Information panel for Castellane, a modern pasta shape designed by Carlo Mori for Barilla in 1987. The panel includes a photograph of the pasta and an actual die used in its formation.

Sayre Gaydos at the Museo della Pasta. The curtain at the right is made of copper rods to resemble strands of drying pasta.

Detail of photograph of 19th century Neapolitan spaghetti eaters. Courtesy of the Museo della Pasta.
July 10, 2022 | Soragna
Museo del Parmigiano-Reggiano
From Collecchio we drove north to Soragna, another small town in the orbit of Parma, where the Museo del Parmigiano-Reggiano is located. Before we visited the museum we dispersed to various restaurants for lunch. I ate with Peter Kruty, Sayre Gaydos, Anita Merk, and Sonia Biancalani Levethan at Locanda di Culatello. Sonia had chosen the restaurant and it was an excellent one. Given its name, we naturally ordered a piatto di affettati misti (plate of mixed cold cuts). It came with torta fritta, delicious “pillows” of fried dough.

A board of affettati misti and a bowl of torta fritta at Locanda del Culatello in Soragna.
After lunch we walked to the Museo del Parmigiano-Reggiano to learn about the process for making the quintessential cheese to grate over pasta dishes. After the various stages were explained to us, our guide Matteo led us to a nearby shop where we were able to taste and compare parmigiano that had been aged 12 months, 24 months, and 36 months.
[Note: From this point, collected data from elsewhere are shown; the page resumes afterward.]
(** * nearest_airport.py: a shallow embedding and its verified properties

    The development follows the layout of [src/nearest_airport.py]:

    - Python values the module works on (exceptions, [str], [float]);
    - the parts of the CPython library the module calls and that can be
      executed here ([str.strip], [str.lower], [float(str)], [csv.DictReader]);
    - the [math] module, taken as an interface since its transcendental
      functions are the platform's;
    - [haversine_km], [_parse_airports_csv], the cache manager
      [load_airports_once] over an explicit world (process cache, parquet
      file, network, clock), [nearest_airport] and [get_nearest_airport];
    - the properties.

    Python [str] is modelled by [string] read as a sequence of code points
    below 256; Python [float] is IEEE binary64, modelled by the primitive
    type [float]. *)

From Stdlib Require Import ZArith NArith Floats Ascii String List Bool Lia.
From stdpp Require Import base option list strings gmap.

Local Open Scope string_scope.
Local Open Scope list_scope.

(* ================================================================== *)
(** * Exceptions and results *)

(** The exception classes that occur in the module and in the library
    calls it makes. *)
Inductive exn : Type :=
| ValueError
| OverflowError
| TypeError
| csv_Error
| RequestException
| OSError.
Erica Carras, Henri-Paul Bronsard, and Richard Waller listening to Matteo as he explains the process of separating the curds from the whey in making parmigiano cheese.

Legacy of Letters members waiting to taste parmigiano aged 12 months, 24 months, and 36 months.
July 10, 2022 | Parma
Our hotel for our brief time in Emilia-Romagna was the Hotel Torino in Parma, situated a stone’s throw across the Strada Garibaldi from the Pilotta, the hulking building that houses several institutions, including the Biblioteca Palatina and the Museo Bodoniano.

A view of the musically illuminated Borgo Angelo Mazza looking toward Strada Garibaldi. The entrance to the Hotel Torino is to the right.

The southern flank of the Palazzo della Pilotta in Parma.